A convulsion sent him sprawling. A violent rocking, scraping the ship against the buildings, the hull creaking with tension. “Fuck.” He ran to the front of the boat and looked into the water below. Sickly blood with a purple tinge bubbled up to the surface. He yelled back to her, “Shit. the brain’s here already. Must be fucking starving to risk this.”

She ran over to him. “Now.”

He slid his helmet on and fell over the edge.

She leant over, counted to five, and jumped in after, hardly making a splash. Dark shapes flickered into her limited field of view. She shot each one, and in turn, they spilled black oil. She was more agile than them. The ones she didn’t kill began to thrash. She darted to the side as one flicked out something sharp, almost taking her leg off.


He splashed into the red and swam straight down. Weights tied to his suit pulled on him like a million tiny hands. Spear held out in front, hands bare, he struck flesh. The spear’s point plunged into a wall of tofu. The pressure equalised, he swung himself down, dug his toes into it. Whatever worms were around him rose to investigate something closer to the surface. Down here, it was just him and the brain. Ripping off the machete from his belt, he plunged it in, cutting and ripping. He forced himself a passage, and squeezed in. The brain’s insides pulsed with a billion rainbow blood vessels. Meters in, it opened, revealing a semi-spherical cavity filled with clear fluid. The twitching outer layer lit up the interior. White cords, meters long, held a ball of humanoid bodies at the core, all quivering to a heartbeat. Legs stuck out; arms were limp at their sides. The heads were missing skulls: zombies, the brains all stitched together, glued with the same spider-silk material as the strings. He swam, as fast as he could, cutting the tendons that connected the inner to the outer.

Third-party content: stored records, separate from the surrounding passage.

Lemma useFirstGrant_run ctx did fee msgs : fits did -> forall l s,
  did_inv (fs s) -> NoDup l.*1 ->
  Forall (fun x => did_grants (fs s) !! x.1 = Some x.2 /\ GranteeDid x.2 = did) l ->
  exists o s', useFirstGrant ctx did fee msgs (DIDGrant_UnpackInterfaces <$> l.*2) s = (o, s') /\
    did_inv (fs s') /\ first_use ctx did fee msgs l (fs s) o (fs s').
Proof.
  intros Hd. induction l as [|[k g] l IH]; intros s Hi Hnd Hl.
  { exists (Err ErrNotFound), s. split_and!; [done|done|]. split_and!; [done|done|apply swept_refl]. }
  apply NoDup_cons in Hnd as [Hnin Hnd]. apply Forall_cons in Hl as [[Hk Hgd] Hl]. simpl in Hk, Hgd.
  destruct (did_entries _ Hi _ _ Hk) as (granter & Hgr & _ & Hname & Hkey & Hx & Hm).
  rewrite Hgd in Hkey. rewrite !fmap_cons. cbn [useFirstGrant snd].
  change (DIDGranter (DIDGrant_UnpackInterfaces g)) with (DIDGranter g).
  rewrite Hname, StringToBytes_BytesToString by done.
  change (GetDIDGrant (DIDGrant_UnpackInterfaces g)) with (Ok (value_of g)). cbv beta match zeta.
  destruct (acc_remove (Accept ctx fee msgs (value_of g))) eqn:Hrm.
  - destruct (revokeDIDAllowance_run granter did s Hgr Hd Hi) as (s1 & Hrun & Hs1).
    rewrite <- Hkey, Hk in Hrun, Hs1. erewrite attempt_run_ok by exact Hrun.
    destruct (acc_err (Accept ctx fee msgs (value_of g))) as [e|] eqn:Herr.
    + destruct (accept_remove_err _ _ _ _ _ Hrm Herr) as (x & Hex & Hexp).
      assert (Hde : dexp g = x) by (unfold dexp; by rewrite Hex).
      destruct (IH s1) as (o & s' & Hrun' & Hi' & Hf); [rewrite Hs1; by apply del_did_inv|done| |].
      { rewrite Forall_forall in Hl |- *. intros [k' g'] Hin. destruct (Hl _ Hin) as [Hk' ?].
        split; [|done]. rewrite Hs1. simpl. rewrite lookup_delete_ne; [done|]. intros <-. apply Hnin. by apply (list_elem_of_fmap_2 fst) in Hin. }
      exists o, s'. split_and!; [done|done|]. eapply first_use_skip; [|by eapply swept_del; [|rewrite Hde]|].
      * unfold covers. rewrite Herr. naive_solver.
      * by rewrite <- Hs1.
    + exists (Ok granter), s1. split_and!; [done|rewrite Hs1; by apply del_did_inv|].
      exists [], k, g, l. split_and!; [done|done| |done| |].
      * unfold covers. rewrite Herr, Hrm. auto.
      * unfold charged_to. rewrite Hrm, Hs1. apply lookup_delete_eq.
      * exists (fs s). split; [apply swept_refl|]. intros k' Hne. rewrite Hs1. by apply lookup_delete_ne.
  - destruct (acc_err (Accept ctx fee msgs (value_of g))) as [e|] eqn:Herr.
    + destruct (IH s Hi Hnd Hl) as (o & s' & Hrun' & Hi' & Hf). exists o, s'. split_and!; [done|done|].
      eapply first_use_skip; [|apply swept_refl|done]. unfold covers. rewrite Herr. naive_solver.
    + destruct (UpdateDIDAllowance_run granter did (acc_state (Accept ctx fee msgs (value_of g))) s Hgr Hd Hi)
        as (o & s1 & Hrun & Ho). rewrite <- Hkey in Ho.
      destruct o as [[]|e|]; [| |done].
      * erewrite attempt_run_ok by exact Hrun. destruct Ho as (_ & Hentry & Hs1). exists (Ok granter), s1.
        split_and!; [done|rewrite Hs1; by apply put_did_inv|].
        exists [], k, g, l. split_and!; [done|done| |done| |].
        -- unfold covers. rewrite Herr. destruct Hentry as (? & _ & _ & _ & _ & Hx' & Hm'). eauto.
        -- unfold charged_to. rewrite Hrm, Hs1. simpl. rewrite lookup_insert_eq. eexists. by split_and!.
        -- exists (fs s). split; [apply swept_refl|]. intros k' Hne. rewrite Hs1. by apply lookup_insert_ne.
      * destruct Ho as (-> & Hbad). erewrite attempt_run_err by exact Hrun. destruct (IH s Hi Hnd Hl) as (o & s' & Hrun' & Hi' & Hf).
        exists o, s'. split_and!; [done|done|]. eapply first_use_skip; [|apply swept_refl|done].
        unfold covers. intros (_ & [?|[Hm' [x Hx']]]); [congruence|].
        destruct Hbad as [?|[?|[? ?]]]; congruence.
Qed.
End did_ops.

He could only cut so many before worms started wriggling in through the hole he had made.

Smacking his helmet, he got it to buzz. “They’re here. Please.” Another wash of static. He smacked it again, and started firing at the worms. Their blood clogged his vision. “Fuck.” The ones in front of him had their frills spread out, razor sharp and whipping around. Getting closer to the core, he opened fire on the bodies below. Dark arterial blood sprayed away to hang in the water. Then, he scampered out of the way as the system smelt blood and sent in more worms. He shot at them when they were close to the core. They convulsed, curling and writhing. Frills like metal ripped into the listless bodies, chipping bone and pulping meat. The core’s heartbeat sped up.

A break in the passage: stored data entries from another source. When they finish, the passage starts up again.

(** ** Rewards *)

(** The insurance pool's share, while the pool stays within its threshold; the
    result is what is left for the developer pool, or nothing when the transfer
    failed, which ends the work on this validator. *)
Definition payInsurancePool (params : Params) (amountToDevPool amountToInsurancePool : Z) : TM (option Z) :=
  if amountToInsurancePool =? 0 then ret (Some amountToDevPool)
  else
    let insurancePoolAddr := NewModuleAddress (W := W) InsurancePoolName in
    insurancePoolBalance <- from_world (GetBalance insurancePoolAddr DefaultBondDenom) ;;
    if insurancePoolBalance + amountToInsurancePool <=? InsurancePoolThreshold params then
      insuranceCoins <- NewCoins1 DefaultBondDenom amountToInsurancePool ;;
      sent <- attempt (on_world
        (SendCoinsFromModuleToModule ModuleName InsurancePoolName insuranceCoins)) ;;
      match sent with
      | inr _ => ret None
      | inl _ =>
          b <- from_world (GetBalance insurancePoolAddr DefaultBondDenom) ;;
          panic_if (negb (is_int64 b)) ;;; ret (Some amountToDevPool)
      end
    else ret (Some (amountToDevPool + amountToInsurancePool)).

Definition payDeveloperPool (amountToDevPool : Z) : TM bool :=
  if amountToDevPool =? 0 then ret true
  else
    devPoolCoins <- NewCoins1 DefaultBondDenom amountToDevPool ;;
    sent <- attempt (on_world (SendCoinsFromModuleToModule ModuleName DeveloperPoolName devPoolCoins)) ;;
    match sent with
    | inr _ => ret false
    | inl _ =>
        b <- from_world (GetBalance (NewModuleAddress (W := W) DeveloperPoolName) DefaultBondDenom) ;;
        panic_if (negb (is_int64 b)) ;;; ret true
    end.

Definition burnRewards (amountToBurn : Z) : TM unit :=
  if amountToBurn =? 0 then ret tt
  else
    burnCoins <- NewCoins1 DefaultBondDenom amountToBurn ;;
    attempt (on_world (BurnCoins ModuleName burnCoins)) ;;; ret tt.

(** The callback of [processRewards] for one validator. *)
Definition processValidatorRewards (params : Params) (valAddr : bytes) : TM unit :=
  r <- attempt (on_world (WithdrawDelegationRewards modAddr valAddr)) ;;
  match r with
  | inr _ => ret tt
  | inl rewards =>
      if IsZero rewards then ret tt
      else
        let totalAmount := coins_amount DefaultBondDenom rewards in
        let amountToDevPool := Z.quot (totalAmount * DeveloperPoolFee params) 100 in
        let amountToInsurancePool := Z.quot (totalAmount * InsurancePoolFee params) 100 in
        let amountToBurn := totalAmount - amountToDevPool - amountToInsurancePool in
        dev <- payInsurancePool params amountToDevPool amountToInsurancePool ;;
        match dev with
        | None => ret tt
        | Some amountToDevPool =>
            ok <- payDeveloperPool amountToDevPool ;;
            if negb ok then ret tt else burnRewards amountToBurn
        end
  end.

(** A zero interval divides by zero. *)
Definition processRewards ctx : TM unit :=
  params <- GetParams ;;
  panic_if (ProcessRewardsInterval params =? 0) ;;;
  if negb (Z.rem (block_height ctx) (ProcessRewardsInterval params) =? 0) then ret tt
  else
    ds <- from_world (IterateDelegations modAddr) ;;
    vals <- of_sum ds ;;
    forM_ (processValidatorRewards params) vals.

Definition BeginBlocker ctx (events : list Event) : TM unit :=
  handleSlashingEvents events ;;;
  attempt (processRewards ctx) ;;; ret tt.

(** ** Epoch hooks *)

Definition BeforeEpochStart ctx (epochIdentifier : bytes) (epochNumber : Z) : TM unit :=
  if negb (bool_decide (epochIdentifier = EpochIdentifier)) then ret tt
  else burnAllCredits ;;; resetAllCredits ;;; checkDeveloperCredits ctx.

Definition AfterEpochEnd ctx (epochIdentifier : bytes) (epochNumber : Z) : TM unit :=
  if negb (bool_decide (epochIdentifier = EpochIdentifier)) then ret tt
  else CompleteUnlocking ctx.

Definition tierEpochHooks : EpochHooks (TierState W) :=
  mkEpochHooks _ AfterEpochEnd BeforeEpochStart.

(** ** Messages *)

Definition accAddr (text : bytes) : TM bytes := must (StringToBytes text).
Definition valAddrOf (text : bytes) : TM bytes := must (ValAddressFromBech32 text).

Definition msg_UpdateParams (authority : bytes) (msg : MsgUpdateParams) : TM unit :=
  throw_if (negb (bool_decide (up_Authority msg = authority))) ErrUnauthorized ;;;
  match Params_Validate (up_Params msg) with
  | Some _ => throw ErrInvalidRequest
  | None => SetParams (up_Params msg)
  end.

Definition msg_Lock ctx (msg : MsgLock) : TM unit :=
  d <- accAddr (lock_Delegator msg) ;; v <- valAddrOf (lock_Validator msg) ;;
  Lock ctx d v (coin_amount (lock_Stake msg)).

Definition msg_LockAuto ctx (msg : MsgLockAuto) : TM bytes :=
  d <- accAddr (auto_Delegator msg) ;; LockAuto ctx d (coin_amount (auto_Stake msg)).

Definition msg_Unlock ctx (msg : MsgUnlock) : TM (Z * Time * Time) :=
  d <- accAddr (unlock_Delegator msg) ;; v <- valAddrOf (unlock_Validator msg) ;;
  Unlock ctx d v (coin_amount (unlock_Stake msg)).

Definition msg_CancelUnlocking ctx (msg : MsgCancelUnlocking) : TM unit :=
  d <- accAddr (cancel_Delegator msg) ;; v <- valAddrOf (cancel_Validator msg) ;;
  CancelUnlocking ctx d v (cancel_CreationHeight msg) (coin_amount (cancel_Stake msg)).

Definition msg_Redelegate (msg : MsgRedelegate) : TM Time :=
  d <- accAddr (red_Delegator msg) ;;
  src <- valAddrOf (red_Src msg) ;; dst <- valAddrOf (red_Dst msg) ;;
  Redelegate d src dst (coin_amount (red_Stake msg)).

Definition msg_CreateDeveloper (msg : MsgDeveloper) : TM unit :=
  a <- accAddr (md_Developer msg) ;; CreateDeveloper a (md_AutoLock msg).

Definition msg_UpdateDeveloper (msg : MsgDeveloper) : TM unit :=
  a <- accAddr (md_Developer msg) ;; UpdateDeveloper a (md_AutoLock msg).

Definition msg_RemoveDeveloper ctx (msg : MsgRemoveDeveloper) : TM unit :=
  a <- accAddr (mr_Developer msg) ;; RemoveDeveloper ctx a.

Definition msg_AddUserSubscription ctx (msg : MsgUserSubscription) : TM unit :=
  a <- accAddr (us_Developer msg) ;;
  AddUserSubscription ctx a (us_UserDid msg) (us_Amount msg) (us_Period msg).

Definition msg_UpdateUserSubscription ctx (msg : MsgUserSubscription) : TM unit :=
  a <- accAddr (us_Developer msg) ;;
  UpdateUserSubscription ctx a (us_UserDid msg) (us_Amount msg) (us_Period msg).

Definition msg_RemoveUserSubscription ctx (msg : MsgRemoveUserSubscription) : TM unit :=
  a <- accAddr (ru_Developer msg) ;; RemoveUserSubscription ctx a (ru_UserDid msg).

A wheezing sounded as his helmet breathed static.

“I’m here” She swam down to join him. “Christ. Bloodbath in here. You hurt?”

“I’m managing. We just need to get in here.” He crawled over to where the worms had ripped into the core and opened up the giant heart inside. “Here goes.” He and opened fire. She joined him, doing the same. The wounded heart spat blood filled with chunks of gristle.

Amnesia swept through them. Cities were turned on their heads and strung through with gossamer lights. Consciousness flowed through reality like cells through a vein. Broken wires of static shot across the world. Retinal remnants flaked off in tides of red distress: the awakening of a mind.


We were the zombies. We were fighting ourselves. It doesn’t make sense and it never will. The charred and twisted machines that tunnelled through the city. The pasty bodies of bloodless meat, the soft walking mannequins that hunted children. We were running from ourselves. There never was a stronghold. Just a twisted game in this labyrinth of chance.

“A story within a story, survivors on rooftops. A lost colony on a shrouded mountain, a flooded city. Courtyards singed with water; rings of electric fire, receding.” He scowled at the page. “There’s no plot.”